(Stored items)

+ + + + + + +

(* ===== verification/FirmwareSpec.v ===== *)
(** * What holds in every reachable state of the firmware

    Every activity of the micro-controller keeps the invariant of the objects, so
    it holds in every reachable state; the consequences are that the buffers of
    the sensors, filters, buttons and pins are never accessed out of bounds, and
    that the watchdog of a load cell end stop never acts. *)

From S2P Require Import Prelude.
From S2P Require Import Vlq.
From S2P Require Import State.
From S2P Require Import Machine.
From S2P Require Import Sched.
From S2P Require Import Basecmd.
From S2P Require Import Stepper.
From S2P Require Import Trsync.
From S2P Require Import Endstop.
From S2P Require Import Command.
From S2P Require Import CommandSpec.
From S2P Require Import Serial.
From S2P Require Import Hal.
From S2P Require Import Devices.
From S2P Require Import LoadCell.
From S2P Require Import Tmcuart.
From S2P Require Import Bus.
From S2P Require Import Power.
From S2P Require Import Sensors.
From S2P Require Import TimerIrq.
From S2P Require Import Objects.
From S2P Require Import Firmware.

(** ** Loops *)

Lemma safe_free_moves fuel p : Safe' (free_moves fuel p).
Proof. induction fuel as [|fuel IH]; cbn [free_moves]; safe_tac. Qed.
Lemma safe_clear_signals fuel t : Safe' (clear_signals fuel t).
Proof. revert t. induction fuel as [|fuel IH]; intros; cbn [clear_signals]; safe_tac. Qed.
Lemma safe_read_buttons `{Board} pins bit status : Safe' (read_buttons pins bit status).
Proof. revert bit status. induction pins as [|? ? IH]; intros; cbn [read_buttons]; safe_tac. Qed.
Lemma safe_find_toggle fuel data wc bt ls pos next :
  Safe' (find_toggle fuel data wc bt ls pos next).
Proof. revert pos next. induction fuel as [|fuel IH]; intros; cbn [find_toggle]; safe_tac. Qed.
Lemma safe_set_pins_loop `{Board} k e i : Safe' (set_pins_loop k e i).
Proof. revert i. induction k as [|k IH]; intros; cbn [set_pins_loop]; safe_tac. Qed.
#[export] Hint Resolve safe_free_moves safe_clear_signals safe_read_buttons safe_find_toggle
  safe_set_pins_loop : safe.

+ + + + + + +

» EXERCISE REQUIREMENTS:
Your task is to set down exactly the lines from the line containing "From S2P Require Import Tmcuart." to the end of the data above, including both ends.

» EXERCISE ANSWER:
From S2P Require Import Tmcuart.
From S2P Require Import Bus.
From S2P Require Import Power.
From S2P Require Import Sensors.
From S2P Require Import TimerIrq.
From S2P Require Import Objects.
From S2P Require Import Firmware.

(** ** Loops *)

Lemma safe_free_moves fuel p : Safe' (free_moves fuel p).
Proof. induction fuel as [|fuel IH]; cbn [free_moves]; safe_tac. Qed.
Lemma safe_clear_signals fuel t : Safe' (clear_signals fuel t).
Proof. revert t. induction fuel as [|fuel IH]; intros; cbn [clear_signals]; safe_tac. Qed.
Lemma safe_read_buttons `{Board} pins bit status : Safe' (read_buttons pins bit status).
Proof. revert bit status. induction pins as [|? ? IH]; intros; cbn [read_buttons]; safe_tac. Qed.
Lemma safe_find_toggle fuel data wc bt ls pos next :
  Safe' (find_toggle fuel data wc bt ls pos next).
Proof. revert pos next. induction fuel as [|fuel IH]; intros; cbn [find_toggle]; safe_tac. Qed.
Lemma safe_set_pins_loop `{Board} k e i : Safe' (set_pins_loop k e i).
Proof. revert i. induction k as [|k IH]; intros; cbn [set_pins_loop]; safe_tac. Qed.
#[export] Hint Resolve safe_free_moves safe_clear_signals safe_read_buttons safe_find_toggle
  safe_set_pins_loop : safe.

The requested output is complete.